Add Audio & Video binary extraction #341

ruebot · Aug 13, 2019

GitHub issue(s):

#306
#307

What does this Pull Request do?

Add Audio & Video binary extraction.
Updates saveToDisk to use file extension from Tika
Adds tests for Audio, PDF, and Video DF extraction
Add test fixtures for Audio, PDF, and Video DF extraction
Remove tweet cruft

How should this be tested?

Pull down the branch, and do something along these lines (I had memory issues, so I did my whole Spark config thing):

rm -rf ~/.m2/repository/* && mvn clean install && rm -rf ~/.ivy2/* && ~/bin/spark-2.4.3-bin-hadoop2.7/bin/spark-shell --master local\[10\] --driver-memory 35g --conf spark.network.timeout=10000000 --conf spark.executor.heartbeatInterval=600s --conf spark.driver.maxResultSize=4g --conf spark.serializer=org.apache.spark.serializer.KryoSerializer --conf spark.shuffle.compress=true --conf spark.rdd.compress=true --packages io.archivesunleashed:aut:0.17.1-SNAPSHOT -i ~/306-pdf-audio-video-extract.scala

306-pdf-audio-video-extract.scala

import io.archivesunleashed._
import io.archivesunleashed.df._

val df_pdf = RecordLoader.loadArchives("/home/nruest/Projects/au/sample-data/geocites/1/*gz", sc).extractPDFDetailsDF();
val res_pdf = df_pdf.select($"bytes", $"extension").saveToDisk("bytes", "/home/nruest/Projects/au/sample-data/306-307-test/pdf", "extension")

val df_audio = RecordLoader.loadArchives("/home/nruest/Projects/au/sample-data/geocites/1/*gz", sc).extractAudioDetailsDF();
val res_audio = df_audio.select($"bytes", $"extension").saveToDisk("bytes", "/home/nruest/Projects/au/sample-data/306-307-test/audio", "extension")

val df_video = RecordLoader.loadArchives("/home/nruest/Projects/au/sample-data/geocites/1/*gz", sc).extractVideoDetailsDF();
val res_video = df_video.select($"bytes", $"extension").saveToDisk("bytes", "/home/nruest/Projects/au/sample-data/306-307-test/video", "extension")

sys.exit

I have a whole lot of audio, pdf, and video files.

Additional Notes:

Is this an ok implementation for getting the extension? It seems to have a really good success rate.
How do we want to handle when we don't or are not able to get an extension? Throw a conditional in the mix, and say if null/empty UNKNOWN? Do we want that stored in the dataframe, or done on the fly in saveToDisk?

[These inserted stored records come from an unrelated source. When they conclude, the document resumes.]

(** C3 (as amended). When the provider serves the pages of a query in
    order and every page but the last has the more-data flag set on
    some entry, while the last page has it on none and has an entry for
    every key of the earlier pages, [queryReverseWhois] asks for the
    offsets 0, 500, 1000, ... in this order, one request and one
    rate-limit check per page, stops after the last page, and returns
    the set of the domains marked current in the entries with a
    positive total of those pages. The totals play no part in stopping:
    a page whose entries report zero results and carry the flag is
    followed by the next request. *)
Theorem reverse_whois_pagination `{Library}
    (serve : nat → Call → option Umbrella.Page) (creds : option Credentials)
    (apiURL : string) (pages : list (gmap string Umbrella.rWhoisResponse))
    (last : gmap string Umbrella.rWhoisResponse) (w : World) (fuel : nat) :
  (∀ k pg, (pages ++ [last]) !! k = Some pg →
           serve (length (sent w) + k)%nat (page_call creds apiURL k)
           = Some (Umbrella.ReversePage pg)) →
  (∀ pg, pg ∈ pages → ∃ key r, pg !! key = Some r ∧ Umbrella.MoreData r = true) →
  (∀ key r, last !! key = Some r → Umbrella.MoreData r = false) →
  (∀ pg key, pg ∈ pages → is_Some (pg !! key) → is_Some (last !! key)) →
  500 * Z.of_nat (length pages + 1) < 2 ^ 63 →
  (length pages + 1 ≤ fuel)%nat →
  ∃ D, Umbrella.queryReverseWhois serve creds fuel apiURL w
       = Ok (stringset.Slice D)
            {| sent := sent w ++ (page_call creds apiURL <$> seq 0 (length pages + 1));
               checks := (checks w + (length pages + 1))%nat;
               cache := cache w; output := output w;
               stamps := stamps w ++ seq (S (checks w)) (length pages + 1) |}
       ∧ ∀ x, x ∈ D ↔ ∃ pg key r, pg ∈ pages ++ [last] ∧ pg !! key = Some r ∧ names_of r x.
Proof.
  intros Hserve Hflag Hlast Hkeys Hbound Hfuel.
  unfold Umbrella.queryReverseWhois.
  destruct (reverse_pages_trace serve creds apiURL last Hlast pages 0 ∅ stringset.New w fuel)
    as [l Hrun]; try done.
  { intros key [r Hr]. by rewrite lookup_empty in Hr. }
  pose proof (reverse_pages_retained serve creds fuel apiURL (length (sent w))
                0 ∅ stringset.New w (le_n _)) as Hret.
  unfold wp in Hret. change (500 * Z.of_nat 0) with 0 in Hrun. rewrite Hrun in Hret.
  destruct Hret as [(D & -> & HD) _].
  { intros key r Hr. by rewrite lookup_empty in Hr. }
  { intros x. split; [intros Hx; by apply not_elem_of_empty in Hx|].
    intros (r & (k & c & pg & key & Hk & Hc & _) & _).
    apply lookup_lt_Some in Hc. lia. }
  exists D. split; [exact Hrun|].
  intros x. rewrite HD. unfold retained, entry_seen. cbn [sent]. split.
  - intros (r & (k & c & pg & key & Hk & Hc & Hs & Hr) & Hn).
    rewrite lookup_app_r in Hc by lia.
    apply list_lookup_fmap_Some in Hc as (i & -> & Hi).
    apply lookup_seq in Hi as [-> Hi].
    assert (Hlt : (k - length (sent w) < length (pages ++ [last]))%nat)
      by (rewrite length_app; simpl; lia).
    apply lookup_lt_is_Some in Hlt as [pg' Hpg'].
    pose proof (Hserve _ _ Hpg') as Hs'.
    replace (length (sent w) + (k - length (sent w)))%nat with k in Hs' by lia.
    simpl in Hs. rewrite Hs in Hs'. injection Hs' as ->.
    exists pg', key, r. split; [by eapply list_elem_of_lookup_2|done].
  - intros (pg & key & r & Hpg & Hr & Hn).
    apply list_elem_of_lookup in Hpg as [i Hi].
    exists r. split; [|done].
    exists (length (sent w) + i)%nat, (page_call creds apiURL i), pg, key.
    split; [lia|]. split; [|split; [by apply Hserve | done]].
    rewrite lookup_app_r by lia.
    replace (length (sent w) + i - length (sent w))%nat with i by lia.
    apply list_lookup_fmap_Some. exists i. split; [done|].
    apply lookup_seq. split; [done|].
    apply lookup_lt_Some in Hi. rewrite length_app in Hi. simpl in Hi. lia.
Qed.
(** A pass that closes [S n] seconds pushes the pending cell and then
    [n] empty ones. *)
Lemma for_loop_cells n w :
  State_wf (self w) = true →
  ∃ w', for_loop (S n) w = Ok w'
    ∧ CircularBuffer.toarray (circularBuffer (self w'))
      = take (Z.to_nat (bufferSize (self w)))
             (replicate n zero_cell
                ++ pending (self w)
                :: CircularBuffer.toarray (circularBuffer (self w)))
    ∧ pending (self w') = zero_cell.
Proof.
  revert w. induction n as [|n IH]; intros w Hwf.
  - destruct (iteration_Ok w Hwf) as (w1 & Hit & _ & _ & Harr & _ & Hp).
    exists w1. simpl. rewrite Hit. done.
  - destruct (iteration_Ok w Hwf) as (w1 & Hit & Hwf1 & Hsz & Harr & _ & Hp).
    destruct (IH w1 Hwf1) as (w' & Hloop & Harr' & Hp').
    exists w'. split; [|split; [|done]].
    + change (for_loop (S (S n)) w) with (iteration w ≫= for_loop (S n)).
      by rewrite Hit.
    + rewrite Harr', Hp, Hsz, Harr, replicate_shift. apply take_app_take.
Qed.

(** ** The methods on a well-formed instance *)

Lemma analyse_Ok now msg w :
  State_wf (self w) = true →
  ∃ w', _analyse calculateMsgStatistic now msg w = Ok w'
    ∧ State_wf (self w') = true
    ∧ (count_consistent (self w) → count_consistent (self w')).
Proof.
  intros Hwf. unfold _analyse.
  set (w0 := with_self (set_endTime _) _).
  destruct (for_loop_Ok (Z.to_nat ((now - default now (startTime (self w))) / 1000)) w0)
    as (w1 & -> & Hwf1 & Hsum1); [done|]. simpl.
  destruct msg as [m|]; eauto.
Qed.

Lemma analyse_frame now msg w w' :
  _analyse calculateMsgStatistic now msg w = Ok w' →
  paused (self w') = paused (self w) ∧ timer (self w') = timer (self w)
  ∧ bufferSize (self w') = bufferSize (self w)
  ∧ intervals w' = intervals w ∧ nextTimer w' = nextTimer w.
Proof.
  unfold _analyse. set (w0 := with_self (set_endTime _) _).
  destruct (for_loop _ w0) as [w1|] eqn:Hloop; [simpl|done].
  apply for_loop_frame in Hloop. subst w0. simpl in Hloop. destruct_and!.
  destruct msg; intros [= <-]; simpl; repeat split; congruence.
Qed.

Lemma process_Ok now msg w :
  State_wf (self w) = true →
  ∃ w', process calculateMsgStatistic now msg w = Ok w'
    ∧ State_wf (self w') = true
    ∧ (count_consistent (self w) → count_consistent (self w')).
Proof.
  intros Hwf. unfold process. destruct (paused (self w)); simpl; [by eauto|].
  set (w0 := match timer (self w) with Some t => clearInterval t w | None => w end).
  assert (self w0 = self w) as Hself by (subst w0; by destruct (timer (self w))).
  destruct (analyse_Ok now msg w0) as (w1 & -> & Hwf1 & Hsum1); [by rewrite Hself|].
  rewrite Hself in Hsum1. simpl. eauto.
Qed.

Lemma State_wf_bufferSize s : State_wf s = true → 1 ≤ bufferSize s.
Proof. intros [(? & _)%cb_wf_spec <-]%State_wf_spec. done. Qed.

Lemma reset_Ok w :
  1 ≤ bufferSize (self w) →
  ∃ w', reset w = Ok w'
    ∧ State_wf (self w') = true ∧ count_consistent (self w').
Proof.
  intros Hsz. unfold reset, CircularBuffer.new.
  destruct (Z.ltb_spec (bufferSize (self w)) 1); [lia|]. simpl.
  eexists; split; [done|]. split; [|done].
  apply State_wf_spec; simpl. split; [|done].
  apply cb_wf_spec; simpl. repeat split; lia.
Qed.

(** Every driver step on a well-formed instance whose running count
    agrees with its cells returns, and
    returns such an instance. *)
Lemma step_Ok op w :
  State_wf (self w) = true → count_consistent (self w) →
  ∃ w', step calculateMsgStatistic op w = Ok w'
    ∧ State_wf (self w') = true ∧ count_consistent (self w').
Proof.
  intros Hwf Hsum. destruct op as [now msg|now| |now| |]; simpl.
  - destruct (process_Ok now msg w Hwf) as (w' & ? & ? & ?). eauto.
  - unfold tick. case_decide; [by eauto|].
    destruct (analyse_Ok now None w Hwf) as (w' & ? & ? & ?). eauto.
  - eexists; split; [done|]. unfold pause.
    destruct (paused (self w)); simpl; [done|].
    by destruct (timer (self w)).
  - unfold resume. destruct (paused (self w)); [|by eauto].
    set (w0 := with_self (set_startTime _) _).
    destruct (process_Ok now None w0) as (w' & ? & ? & ?); [done|]. eauto.
  - unfold stop. apply reset_Ok.
    destruct (timer (self w)); simpl; by apply State_wf_bufferSize.
  - apply reset_Ok. by apply State_wf_bufferSize.
Qed.
Lemma createTransaction_denied_witness :
  createTransaction
    (mkEnv (Normal (Some "clerk_nobody"))
       (λ _, Normal (mkDecision true true)) "tx_1" 0) groceries home
  = (Normal (Failure "Too many requests. Please try again later."), home).
Proof.
  apply (createTransaction_denied
           (mkEnv (Normal (Some "clerk_nobody"))
              (λ _, Normal (mkDecision true true)) "tx_1" 0)
           groceries home "clerk_nobody" (mkDecision true true));
    try reflexivity.
  discriminate.
Defined.

(** X13.  The two views are invalidated exactly when a write committed: a
    create or update that succeeds adds "/dashboard" and then
    "/account/<data.accountId>" to the revalidated paths, and one that
    fails adds nothing. *)
Theorem revalidated_after_write env id data w :
  let paths (r : ActionResult Transaction) :=
    match r with
    | Success _ => ["/dashboard"; "/account/" +:+ data_accountId data]
    | Failure _ => []
    end in
  (∃ r w', createTransaction env data w = (Normal r, w')
           ∧ revalidated w' = revalidated w ++ paths r)
  ∧ (∃ r w', updateTransaction env id data w = (Normal r, w')
             ∧ revalidated w' = revalidated w ++ paths r).
Proof.
  intros paths. split.
  - destruct (createTransaction_cases env data w)
      as [[msg Hf] | (? & ? & ? & _ & _ & _ & _ & _ & _ & _ & Hs)].
    + eexists _, _. split; [exact Hf|]. simpl. by rewrite app_nil_r.
    + eexists _, _. split; [exact Hs|]. done.
  - destruct (updateTransaction_cases env id data w)
      as [[msg Hf] | (? & ? & ? & ? & _ & _ & _ & _ & _ & _ & Hs)].
    + eexists _, _. split; [exact Hf|]. simpl. by rewrite app_nil_r.
    + eexists _, _. split; [exact Hs|]. done.
Qed.

(** X14.  A transaction that was just created can be read back: after a
    create that succeeds, [getTransaction] for the same caller and the new
    id returns exactly the row the create returned. *)
Theorem create_then_get env data w created w' :
  createTransaction env data w = (Normal (Success created), w') →
  getTransaction env (uuid env) w' = (Normal created, w').
Proof.
  intros H.
  destruct (createTransaction_cases env data w)
    as [[msg Hf] | (uid & user & a & Hauth & Hne & _ & Hu & _ & _ & _ & Hs)];
    rewrite H in *; simplify_eq.
  etrans;
    [ apply (getTransaction_found _ _ _ uid user
               (created_row (LocalTZA env) data user));
      try done; simpl; apply lookup_insert_eq
    | by rewrite serializeAmount_Transaction ].
Qed.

@jrwiebe @lintool @ianmilligan1 let me know what you think.

ruebot · Aug 13, 2019

Tossing this in to see how CodeCov goes, and give a single place of discussion for implementation strategy on #306 and #307. When we're ready, I'll change the status to ready to review.

codecov · Aug 13, 2019

Codecov Report

Merging #341 into master will increase coverage by 1.42%.
The diff coverage is 67.53%.

@@            Coverage Diff             @@
##           master     #341      +/-   ##
==========================================
+ Coverage   73.49%   74.91%   +1.42%     
==========================================
  Files          39       39              
  Lines        1147     1216      +69     
  Branches      198      224      +26     
==========================================
+ Hits          843      911      +68     
+ Misses        237      214      -23     
- Partials       67       91      +24

Impacted Files	Coverage Δ
...c/main/scala/io/archivesunleashed/df/package.scala	`96.66% <100%> (+27.7%)`	⬆️
...rchivesunleashed/matchbox/DetectMimeTypeTika.scala	`77.77% <50%> (-2.23%)`	⬇️
src/main/scala/io/archivesunleashed/package.scala	`78.97% <66.66%> (+4.37%)`	⬆️

Continue to review full report at Codecov.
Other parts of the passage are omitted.